Having been an educational psychologist for more than 10 years, I’m aware that people have a range of thoughts about this question. I’ve been told that being a psychologist must be like working for the tax department. The lovely lady who informed me of this, at my friends’ 40th birthday party, told me that people probably didn’t want to talk to me because I knew things about them just like the tax department did. I’ve been told that it would be good for psychics and psychologists to work in the same office building since we do similar things. I’ve had people say that they don’t want to talk to me because I will be able to tell what they are thinking. There’s a theme running through these comments. Some folks seem to think that psychologists can read minds or magically can tell what someone’s intentions and actions are. Sadly that’s not true. It would be super handy if I could tell what someone was thinking, although I can think of examples when I definitely wouldn’t want to know what someone was really thinking! In fact, people who are drawn to the profession of psychology probably are very interested in what people think and do but we can’t know without someone telling us just like everyone else. We also have the challenge of people telling us what they think we want to hear, just like everyone else does.

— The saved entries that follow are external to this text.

(* ===== verification/Deliverables.v ===== *)
(** * Client reports: [routers/deliverables.py]

    A deliverable is a numbered series of revisions.  Each is a snapshot of the
    engagement's record, redacted, with the Markdown made of it; only its
    workflow status changes afterwards.  A request body is what pydantic hands
    the handler.  The Markdown has dashes above U+00FF: the model stands one of
    its own characters in for it. *)
From S2P Require Import Prelude PyStr Regex Json Digest Time Models Access JobConfig Redaction Schemas Scope Parsers Findings Serializers.
From Stdlib Require Import Ascii.

Definition MAX_SNAPSHOT_BYTES : Z := 4 * 1024 * 1024.

(** ** [json.dumps(j, ensure_ascii=False)] *)

Definition raw_escape (c : ascii) : string :=
  if (code c <? 32) || (code c =? 34) || (code c =? 92) then json_escape c else str1 c.
Fixpoint raw_escape_all (s : string) : string :=
  match s with EmptyString => EmptyString | String c s' => raw_escape c +:+ raw_escape_all s' end.
Definition raw_string (s : string) : string := String dquote (raw_escape_all s +:+ str1 dquote).

Fixpoint raw_dumps (j : json) : string :=
  match j with
  | JStr s => raw_string s
  | JList l => "[" +:+ join ", " (map raw_dumps l) +:+ "]"
  | JObj d => "{" +:+ join ", " (map (λ kv, raw_string kv.1 +:+ ": " +:+ raw_dumps kv.2) d) +:+ "}"
  | _ => json_dumps false j
  end.

(** ** Request bodies *)

Record ReportContent := MkReportContent {
  rc_title : string;
  rc_executive_summary : string;
  rc_methodology : string;
  rc_limitations : string;
  rc_remediation_priorities : string;
  rc_finding_ids : option (list string);
  rc_evidence_ids : list string;
}.

(** [body.model_dump(exclude={"base_revision"})] *)
Definition model_dump (b : ReportContent) : dict :=
  [("title", JStr (rc_title b)); ("executive_summary", JStr (rc_executive_summary b)); ("methodology", JStr (rc_methodology b));
   ("limitations", JStr (rc_limitations b)); ("remediation_priorities", JStr (rc_remediation_priorities b));
   ("finding_ids", match rc_finding_ids b with Some l => JList (map JStr l) | None => JNull end);
   ("evidence_ids", JList (map JStr (rc_evidence_ids b)))].
(* ===== verification/Records.v ===== *)
(** * The engagement's records: [routers/scans.py], [routers/recon.py],
      [routers/reports.py], [routers/manual_tests.py],
      [routers/scan_profiles.py], [routers/assets.py]

    Reading and editing the rows of one engagement.  A request body is what
    pydantic hands the handler.  The language model that ranks scan items, the
    LIKE operators and the text of a reply beyond U+00FF are parameters. *)
From S2P Require Import Prelude PyStr Json JsonText Time Models Access JobConfig Redaction Findings Serializers.

(** A page of the rows that match, with the number of all of them. *)
Definition page {A} (limit offset : nat) (t : list A) : list A * Z := (take limit (drop offset t), Z.of_nat (length t)).

(** [if value: query.filter(column == value)] *)
Definition asked (value column : string) : bool := String.eqb value "" || String.eqb column value.

(** What a job saw: the rows it first stored and those it observed again. *)
Definition seen_by (job_id : string) (own : option string) (link : JobResultLink → option string) (id : string) (d : db) : bool :=
  String.eqb job_id "" || bool_decide (own = Some job_id)
  || existsb (λ l, String.eqb (rl_job_id l) job_id && bool_decide (link l = Some id)) (job_result_links d).

(** ** [routers/recon.py] *)

Definition probed_first (a b : ReconItem) : Prop :=
  match ri_status_code a, ri_status_code b with
  | Some _, None => True
  | None, Some _ => False
  | _, _ => String.le (ri_id a) (ri_id b)
  end.
#[export] Instance probed_first_dec : RelDecision probed_first.
Proof. intros a b. unfold probed_first. repeat case_match; apply _. Defined.

Definition get_recon (ilike : string → string → bool) (program_id search : string) (status_code : option Z) (job_id source : string)
    (limit offset : nat) (current_user : user_ctx) (d : db) : result (list dict * Z) :=
  let? _ := get_engagement_or_404 program_id current_user d in
  let like column := match column with Some s => ilike s ("%" +:+ search +:+ "%") | None => false end in
  let matching r :=
    String.eqb (ri_program_id r) program_id
    && (String.eqb source "" || bool_decide (ri_source r = Some (lower (strip source))))
    && (String.eqb search "" || like (ri_url r) || like (ri_host r) || like (ri_path r) || like (ri_title r))
    && match status_code with Some c => bool_decide (ri_status_code r = Some c) | None => true end
    && seen_by job_id (ri_job_id r) rl_recon_id (ri_id r) d in
  let '(items, total) := page limit offset (merge_sort probed_first (rows matching (recon_items d))) in
  Ok (map serialize_recon_item items, total).

(** ** [routers/scans.py] *)

Definition scan_by_id (a b : ScanItem) : Prop := String.le (sc_id a) (sc_id b).
#[export] Instance scan_by_id_dec : RelDecision scan_by_id.
Proof. intros a b. unfold scan_by_id. apply _. Defined.

Definition get_scans (program_id status job_id : string) (limit offset : nat) (current_user : user_ctx) (d : db)
    : result (list dict * Z) :=
  let? _ := get_engagement_or_404 program_id current_user d in
  let matching s := String.eqb (sc_program_id s) program_id && asked status (sc_status s)
                    && seen_by job_id (sc_job_id s) rl_scan_id (sc_id s) d in
  let '(items, total) := page limit offset (merge_sort scan_by_id (rows matching (scan_items d))) in
  Ok (map serialize_scan_item items, total).

Definition bulk_update_scan_status (log_id : string) (now : time) (program_id : string) (ids : list string) (status : string)
    (current_user : user_ctx) (d : db) : result (Z * db) :=
  let? engagement := get_engagement_or_404 program_id current_user d in
  check? require_member_write engagement current_user d in
  let chosen s := String.eqb (sc_program_id s) program_id && mem (sc_id s) ids in
  let count := Z.of_nat (length (rows chosen (scan_items d))) in
  let d := set_scan_items (update_rows chosen (sc_set_status status) (scan_items d)) d in
  Ok (count, log_action log_id now (cu_github_id current_user) "update" "scan_item" ("bulk:" +:+ string_of_Z count) (Some program_id) d).

Definition update_scan_status (log_id : string) (now : time) (program_id scan_id status : string) (current_user : user_ctx) (d : db)
    : result (ScanItem * db) :=
  let? engagement := get_engagement_or_404 program_id current_user d in
  check? require_member_write engagement current_user d in
  let this s := String.eqb (sc_id s) scan_id && String.eqb (sc_program_id s) program_id in
  match first_row this (scan_items d) with
  | None => http 404 "Scan item not found"
  | Some scan =>
      let d := set_scan_items (update_rows this (sc_set_status status) (scan_items d)) d in
      Ok (sc_set_status status scan, log_action log_id now (cu_github_id current_user) "update" "scan_item" scan_id (Some program_id) d)
  end.

Definition _TRIAGE_BATCH_MAX : nat := 25.

Section Triage.
(** The model's answer to the prompt built of the items, or none when the call
    failed; the key of the service; [float], and [json.loads] outside the
    modelled characters. *)
Context (ask : list json → option string) (api_key : string) (float_of : string → option pyfloat) (outside : string → result json).

Definition compact_item (s : ScanItem) : dict :=
  [("id", JStr (sc_id s)); ("template_id", JStr (sc_template_id s)); ("title", JStr (sc_title s));
   ("severity", or_text "info" (Some (sc_severity s)));
   ("asset", JStr (or_else (Some (sc_asset s)) (sc_matched_at s))); ("description", JStr (take_string 300 (sc_description s)))].

Definition ai_failed {A} : result A := http 502 "AI request failed; try again".
Definition ai_not_json {A} : result A := http 502 "AI returned non-JSON response; try again".

Definition parsed_reply (raw : string) : result (list json) :=
  let? parsed := match json_loads false float_of raw with
                 | Loaded j => Ok j
                 | Malformed => ai_not_json
                 | TooLong => ai_failed
                 | Outside => outside raw
                 end in
  match parsed with JList l => Ok l | _ => ai_failed end.

Definition triage_row (row : dict) : dict :=
  [("id", dget "id" row); ("priority", JStr (py_str (default (JStr "") (lookup_key "priority" row))));
   ("false_positive", JBool (truthy (default (JBool false) (lookup_key "false_positive" row))));
   ("rationale", JStr (take_string 200 (py_str (default (JStr "") (lookup_key "rationale" row)))))].

(** Rows about items that were sent; an id that cannot be hashed raises. *)
Fixpoint echoed (valid_ids : list string) (parsed : list json) : result (list dict) :=
  match parsed with
  | [] => Ok []
  | JObj row :: rest =>
      let? known := in_str_set (dget "id" row) valid_ids in
      let? rest := echoed valid_ids rest in
      Ok (if known : bool then triage_row row :: rest else rest)
  | _ :: rest => echoed valid_ids rest
  end.

Definition triage_items (program_id : string) (ids : list string) (d : db) : list ScanItem :=
  let chosen s := String.eqb (sc_program_id s) program_id
                  && match ids with [] => String.eqb (sc_status s) "new" | _ :: _ => mem (sc_id s) ids end in
  take _TRIAGE_BATCH_MAX (merge_sort scan_by_id (rows chosen (scan_items d))).

Definition triage_scans (program_id : string) (ids : list string) (current_user : user_ctx) (d : db) : result (list dict) :=
  let? engagement := get_engagement_or_404 program_id current_user d in
  check? require_member_write engagement current_user d in
  match triage_items program_id ids d with
  | [] => Ok []
  | items =>
      check? guard (negb (String.eqb api_key "")) 503 "AI triage requires ANTHROPIC_API_KEY to be configured on the server" in
      match ask (map (λ s, redact_mapping (compact_item s) []) items) with
      | None => ai_failed
      | Some text => let? parsed := parsed_reply (strip text) in echoed (map sc_id items) parsed
      end
  end.
End Triage.

(** ** [routers/reports.py] and [routers/manual_tests.py] *)

(** [ORDER BY created_at DESC], NULL first. *)
Definition newest_by {A} (created : A → option time) (a b : A) : Prop :=
  match created a, created b with None, _ => True | Some _, None => False | Some x, Some y => y <= x end.
#[export] Instance newest_by_dec {A} (created : A → option time) : RelDecision (newest_by created).
Proof. intros a b. unfold newest_by. repeat case_match; apply _. Defined.

Record ReportCreate := MkReportCreate {
  rq_finding_id : option string;
  rq_title : string;
  rq_summary : option string;
  rq_steps : option string;
  rq_impact : option string;
  rq_remediation : option string;
  rq_cwe : option string;
  rq_cvss : option string;
  rq_status : string;
}.

(** The fields a PATCH sets; [Some None] is an explicit null. *)
Record ReportUpdate := MkReportUpdate {
  ru_title : option (option string);
  ru_summary : option (option string);
  ru_steps : option (option string);
  ru_impact : option (option string);
  ru_remediation : option (option string);
  ru_cwe : option (option string);
  ru_cvss : option (option string);
  ru_status : option (option string);
}.

Definition kept_or_blank (v : option string) : option string := Some (or_else v "").

Definition get_reports (program_id : string) (limit offset : nat) (current_user : user_ctx) (d : db) : result (list dict * Z) :=
  let? _ := get_engagement_or_404 program_id current_user d in
  let '(items, total) := page limit offset
    (merge_sort (newest_by rp_created_at) (rows (λ r, String.eqb (rp_program_id r) program_id) (reports d))) in
  Ok (map serialize_report items, total).

Definition add_report (new_id log_id : string) (now : time) (program_id : string) (payload : ReportCreate) (current_user : user_ctx) (d : db)
    : result (Report * db) :=
  let? engagement := get_engagement_or_404 program_id current_user d in
  check? require_member_write engagement current_user d in
  let report := MkReport new_id program_id (kept_or_blank (rq_finding_id payload)) (rq_title payload) (kept_or_blank (rq_summary payload))
                  (kept_or_blank (rq_steps payload)) (kept_or_blank (rq_impact payload)) (kept_or_blank (rq_remediation payload))
                  (kept_or_blank (rq_cwe payload)) (kept_or_blank (rq_cvss payload)) (Some (rq_status payload)) (Some now) in
  Ok (report, log_action log_id now (cu_github_id current_user) "create" "report" new_id (Some program_id)
                (set_reports (reports d ++ [report]) d)).

Definition edit_report (payload : ReportUpdate) (r : Report) : result Report :=
  let r := set_given rp_set_summary (ru_summary payload) r in
  let r := set_given rp_set_steps (ru_steps payload) r in
  let r := set_given rp_set_impact (ru_impact payload) r in
  let r := set_given rp_set_remediation (ru_remediation payload) r in
  let r := set_given rp_set_cwe (ru_cwe payload) r in
  let r := set_given rp_set_cvss (ru_cvss payload) r in
  let r := set_given rp_set_status (ru_status payload) r in
  set_title rp_set_title (ru_title payload) r.

Definition this_report (program_id report_id : string) (r : Report) : bool :=
  String.eqb (rp_id r) report_id && String.eqb (rp_program_id r) program_id.

Definition update_report (log_id : string) (now : time) (program_id report_id : string) (payload : ReportUpdate) (current_user : user_ctx)
    (d : db) : result (Report * db) :=
  let? engagement := get_engagement_or_404 program_id current_user d in
  check? require_member_write engagement current_user d in
  match first_row (this_report program_id report_id) (reports d) with
  | None => http 404 "Report not found"
  | Some report =>
      let? report := edit_report payload report in
      let d := set_reports (update_rows (this_report program_id report_id) (λ _, report) (reports d)) d in
      Ok (report, log_action log_id now (cu_github_id current_user) "update" "report" report_id (Some program_id) d)
  end.

Definition delete_report (log_id : string) (now : time) (program_id report_id : string) (current_user : user_ctx) (d : db)
    : result (string * db) :=
  let? engagement := get_engagement_or_404 program_id current_user d in
  check? require_member_write engagement current_user d in
  match first_row (this_report program_id report_id) (reports d) with
  | None => http 404 "Report not found"
  | Some _ =>
      let d := log_action log_id now (cu_github_id current_user) "delete" "report" report_id (Some program_id) d in
      Ok ("Report deleted", set_reports (rows (λ r, negb (this_report program_id report_id r)) (reports d)) d)
  end.

Record ManualTestCreate := MkManualTestCreate {
  tm_title : string;
  tm_hypothesis : option string;
  tm_payload : option string;
  tm_evidence : option string;
  tm_status : string;
}.

Record ManualTestUpdate := MkManualTestUpdate {
  tu_title : option (option string);
  tu_hypothesis : option (option string);
  tu_payload : option (option string);
  tu_evidence : option (option string);
  tu_status : option (option string);
}.

Definition get_manual_tests (program_id : string) (limit offset : nat) (current_user : user_ctx) (d : db) : result (list dict * Z) :=
  let? _ := get_engagement_or_404 program_id current_user d in
  let '(items, total) := page limit offset
    (merge_sort (newest_by mt_created_at) (rows (λ t, String.eqb (mt_program_id t) program_id) (manual_tests d))) in
  Ok (map serialize_manual_test items, total).

Definition add_manual_test (new_id log_id : string) (now : time) (program_id : string) (payload : ManualTestCreate)
    (current_user : user_ctx) (d : db) : result (ManualTest * db) :=
  let? engagement := get_engagement_or_404 program_id current_user d in
  check? require_member_write engagement current_user d in
  let test := MkManualTest new_id program_id (tm_title payload) (kept_or_blank (tm_hypothesis payload)) (kept_or_blank (tm_payload payload))
                (kept_or_blank (tm_evidence payload)) (Some (tm_status payload)) (Some now) in
  Ok (test, log_action log_id now (cu_github_id current_user) "create" "manual_test" new_id (Some program_id)
              (set_manual_tests (manual_tests d ++ [test]) d)).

To provide an answer to my original question, educational psychologists are experts in helping people solve complex, persistent problems that interfere with a young person’s learning (credit to the psychology workforce group for this statement). We do what we can to provide a better understanding of the situation, taking into account the perspectives of the child, the parents or caregivers and the educators. I have been a qualified teacher for more than 20 years, and have always had an interest in how to teach so that children can learn, especially those children who learn in a different way. Educational psychologists take their knowledge of the theories and research around learning, and educational practice, and combine that with psychological knowledge or the knowledge of how people think and behave. All registered psychologists have undergone extensive training including a Masters degree and training beyond a Masters. We have a good understanding of research methods and how to evaluate research to ensure that the best evidence is used to support what we say and do.
Hopefully next time you meet a psychologist you are reassured that they don’t know what you are thinking.
Robyn Stead, Child Psychologist and Educator, lives and works in central Auckland.